### What the task requires
Taking the line with "Hj. cbn [fst]." as the start, reproduce every line until the records end, exactly and with nothing added.

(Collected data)
Content starts
(** After the loads of a tile, the slots of the live threads hold the tile
    of [x] and the others are as they were. *)
Lemma load_survivors (x : list Q) (N blk b : nat) (order : list nat) (lx : list Q) (j : nat) :
  order ≡ₚ seq 0 BLOCK_SIZE ->
  length lx = BLOCK_SIZE ->
  at1 (fold_left (fun lx tid => load_tile x BLOCK_SIZE b tid lx)
         (survivors N BLOCK_SIZE blk order) lx) j
  = if (j <? live_threads N blk)%nat then at1 x (j + b * BLOCK_SIZE) else at1 lx j.
Proof.
  intros Hp Hlx. pose proof (live_threads_le N blk) as Hle.
  destruct (Nat.ltb_spec j (live_threads N blk)) as [Hj|Hj].
  - apply load_phase; [now apply survivors_NoDup|now apply survivors_live|lia].
  - apply (fold_step_miss (fun t => t) (fun tid lx => load_tile x BLOCK_SIZE b tid lx)).
    + intros. now apply at1_insert_ne.
    + rewrite list_fmap_id, survivors_live by exact Hp. lia.
Qed.

Lemma tile_value_in_tile (x : list Q) (junk : nat -> Q) (live b j : nat) :
  j < BLOCK_SIZE ->
  tile_value x junk live (j + b * BLOCK_SIZE)
  = if (j <? live)%nat then at1 x (j + b * BLOCK_SIZE) else junk j.
Proof.
  intros Hj. unfold tile_value.
  now rewrite Nat.Div0.mod_add, Nat.mod_small by exact Hj.
Qed.

Lemma tile_iteration_block (A : ndarray2) (x : list Q) (blk : nat)
    (order : nat -> list nat) (junk : nat -> Q) (b : nat) (st : list Q * list Q) :
  (forall ph, order ph ≡ₚ seq 0 BLOCK_SIZE) ->
  length st.1 = BLOCK_SIZE -> length st.2 = BLOCK_SIZE ->
  (forall j, live_threads (shape0 A) blk <= j < BLOCK_SIZE -> at1 st.1 j = junk j) ->
  let st' := tile_iteration A x BLOCK_SIZE blk order b st in
  length st'.1 = BLOCK_SIZE /\ length st'.2 = BLOCK_SIZE
  /\ (forall j, live_threads (shape0 A) blk <= j < BLOCK_SIZE -> at1 st'.1 j = junk j)
  /\ forall tid, tid < live_threads (shape0 A) blk ->
       at1 st'.2 tid
       = fold_left
           (fun prod c =>
              prod + at2 A (cuda_grid BLOCK_SIZE blk tid) c
                     * tile_value x junk (live_threads (shape0 A) blk) c)%Q
           (seq (b * BLOCK_SIZE) BLOCK_SIZE) (at1 st.2 tid).
Proof.
  intros Hord Hlx Hps Hjunk. unfold tile_iteration. cbn [fst snd].
  pose proof (live_threads_le (shape0 A) blk) as Hle.
  split; [now rewrite load_phase_length|].
  split; [now rewrite accumulate_phase_length|].
  split.
  - intros j Hj. rewrite load_survivors by auto.
    destruct (Nat.ltb_spec j (live_threads (shape0 A) blk)); [lia|now apply Hjunk].
  - intros tid Htid.
    rewrite accumulate_phase;
      [|now apply survivors_NoDup|now apply survivors_live|lia].
    unfold accumulate_tile.
    pose proof (fold_left_seq_shift
                  (fun prod c =>
                     prod + at2 A (cuda_grid BLOCK_SIZE blk tid) c
                            * tile_value x junk (live_threads (shape0 A) blk) c)%Q
                  (b * BLOCK_SIZE) 0 BLOCK_SIZE (at1 st.2 tid)) as Hshift.
    cbn [Nat.add] in Hshift. rewrite <- Hshift.
    apply fold_left_ext_in. intros acc j Hj. apply elem_of_seq in Hj.
    rewrite load_survivors, tile_value_in_tile by (auto; lia).
    destruct (Nat.ltb_spec j (live_threads (shape0 A) blk)) as [_|Hge]; [reflexivity|].
    rewrite Hjunk by lia. reflexivity.
Qed.

Lemma tile_loop_block (A : ndarray2) (x : list Q) (blk : nat)
    (order : nat -> list nat) (junk : nat -> Q) (st : list Q * list Q) (tiles : nat) :
  (forall ph, order ph ≡ₚ seq 0 BLOCK_SIZE) ->
  length st.1 = BLOCK_SIZE -> length st.2 = BLOCK_SIZE ->
  (forall j, live_threads (shape0 A) blk <= j < BLOCK_SIZE -> at1 st.1 j = junk j) ->
  let st' := fold_left (fun st b => tile_iteration A x BLOCK_SIZE blk order b st)
               (seq 0 tiles) st in
  length st'.1 = BLOCK_SIZE /\ length st'.2 = BLOCK_SIZE
  /\ (forall j, live_threads (shape0 A) blk <= j < BLOCK_SIZE -> at1 st'.1 j = junk j)
  /\ forall tid, tid < live_threads (shape0 A) blk ->
       at1 st'.2 tid
       = fold_left
           (fun prod c =>
              prod + at2 A (cuda_grid BLOCK_SIZE blk tid) c
                     * tile_value x junk (live_threads (shape0 A) blk) c)%Q
           (seq 0 (tiles * BLOCK_SIZE)) (at1 st.2 tid).
Proof.
  intros Hord Hlx Hps Hjunk. induction tiles as [|k IH].
  - cbn [seq fold_left Nat.mul]. repeat split; assumption.
  - rewrite seq_S, fold_left_app. cbn [fold_left Nat.add].
    destruct IH as (IH1 & IH2 & IH3 & IH4).
    destruct (tile_iteration_block A x blk order junk k _ Hord IH1 IH2 IH3)
      as (H1 & H2 & H3 & H4).
    repeat split; try assumption.
    intros tid Htid. rewrite H4, IH4 by exact Htid.
    replace (S k * BLOCK_SIZE) with (k * BLOCK_SIZE + BLOCK_SIZE) by lia.
    rewrite seq_app, fold_left_app. reflexivity.
Qed.

Lemma shared_array_at1 (junk : nat -> Q) (j : nat) :
  j < BLOCK_SIZE -> at1 (shared_array junk) j = junk j.
Proof. intros Hj. unfold shared_array. now apply at1_fmap_seq. Qed.

Lemma gemv_cuda_shared_block alpha A x beta blk order junk (y : list Q) tid :
  (forall ph, order ph ≡ₚ seq 0 BLOCK_SIZE) ->
  length y = shape0 A ->
  tid < live_threads (shape0 A) blk ->
  at1 (_gemv_cuda_shared alpha A x beta BLOCK_SIZE blk order junk y)
    (cuda_grid BLOCK_SIZE blk tid)
  = (alpha * fold_left
               (fun prod c =>
                  prod + at2 A (cuda_grid BLOCK_SIZE blk tid) c
                         * tile_value x junk (live_threads (shape0 A) blk) c)
               (seq 0 (shape1 A / BLOCK_SIZE * BLOCK_SIZE)) 0
     + beta * at1 y (cuda_grid BLOCK_SIZE blk tid))%Q.
Proof.
  intros Hord Hy Htid. unfold _gemv_cuda_shared. cbn zeta.
  destruct (tile_loop_block A x blk order junk (shared_array junk, repeat 0%Q BLOCK_SIZE)
              (shape1 A / BLOCK_SIZE) Hord) as (_ & _ & _ & Hsum).
  { cbn [fst]. unfold shared_array. now rewrite length_fmap, length_seq. }
  { cbn [snd]. apply repeat_length. }
  { intros j Hj. cbn [fst]. apply shared_array_at1. lia. }
  set (st := fold_left _ (seq 0 (shape1 A / BLOCK_SIZE)) _) in *.
  rewrite (fold_step_hit (cuda_grid BLOCK_SIZE blk)
             (fun tid y => <[ cuda_grid BLOCK_SIZE blk tid
                              := (alpha * at1 st.2 tid
                                  + beta * at1 y (cuda_grid BLOCK_SIZE blk tid))%Q ]> y)
             (fun tid v => (alpha * at1 st.2 tid + beta * v)%Q)).
  - rewrite Hsum by exact Htid. cbn [snd].
    assert (Hz : at1 (repeat 0%Q BLOCK_SIZE) tid = 0%Q).
    { unfold at1. destruct (repeat 0%Q BLOCK_SIZE !! tid) as [q|] eqn:E; [|reflexivity].
      apply list_elem_of_lookup_2, list_elem_of_In, repeat_spec in E. now subst. }
    now rewrite Hz.
  - intros. apply length_insert.
  - intros. now apply at1_insert_ne.
  - intros. now apply at1_insert_eq.
  - pose proof (cuda_grid_inj BLOCK_SIZE blk) as Hinj.
    apply (NoDup_fmap_2 (cuda_grid BLOCK_SIZE blk)). now apply survivors_NoDup.
  - now apply survivors_live.
  - unfold cuda_grid, live_threads in *. lia.
Qed.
Content ends
### Written answer
  { intros j Hj. cbn [fst]. apply shared_array_at1. lia. }
  set (st := fold_left _ (seq 0 (shape1 A / BLOCK_SIZE)) _) in *.
  rewrite (fold_step_hit (cuda_grid BLOCK_SIZE blk)
             (fun tid y => <[ cuda_grid BLOCK_SIZE blk tid
                              := (alpha * at1 st.2 tid
                                  + beta * at1 y (cuda_grid BLOCK_SIZE blk tid))%Q ]> y)
             (fun tid v => (alpha * at1 st.2 tid + beta * v)%Q)).
  - rewrite Hsum by exact Htid. cbn [snd].
    assert (Hz : at1 (repeat 0%Q BLOCK_SIZE) tid = 0%Q).
    { unfold at1. destruct (repeat 0%Q BLOCK_SIZE !! tid) as [q|] eqn:E; [|reflexivity].
      apply list_elem_of_lookup_2, list_elem_of_In, repeat_spec in E. now subst. }
    now rewrite Hz.
  - intros. apply length_insert.
  - intros. now apply at1_insert_ne.
  - intros. now apply at1_insert_eq.
  - pose proof (cuda_grid_inj BLOCK_SIZE blk) as Hinj.
    apply (NoDup_fmap_2 (cuda_grid BLOCK_SIZE blk)). now apply survivors_NoDup.
  - now apply survivors_live.
  - unfold cuda_grid, live_threads in *. lia.
Qed.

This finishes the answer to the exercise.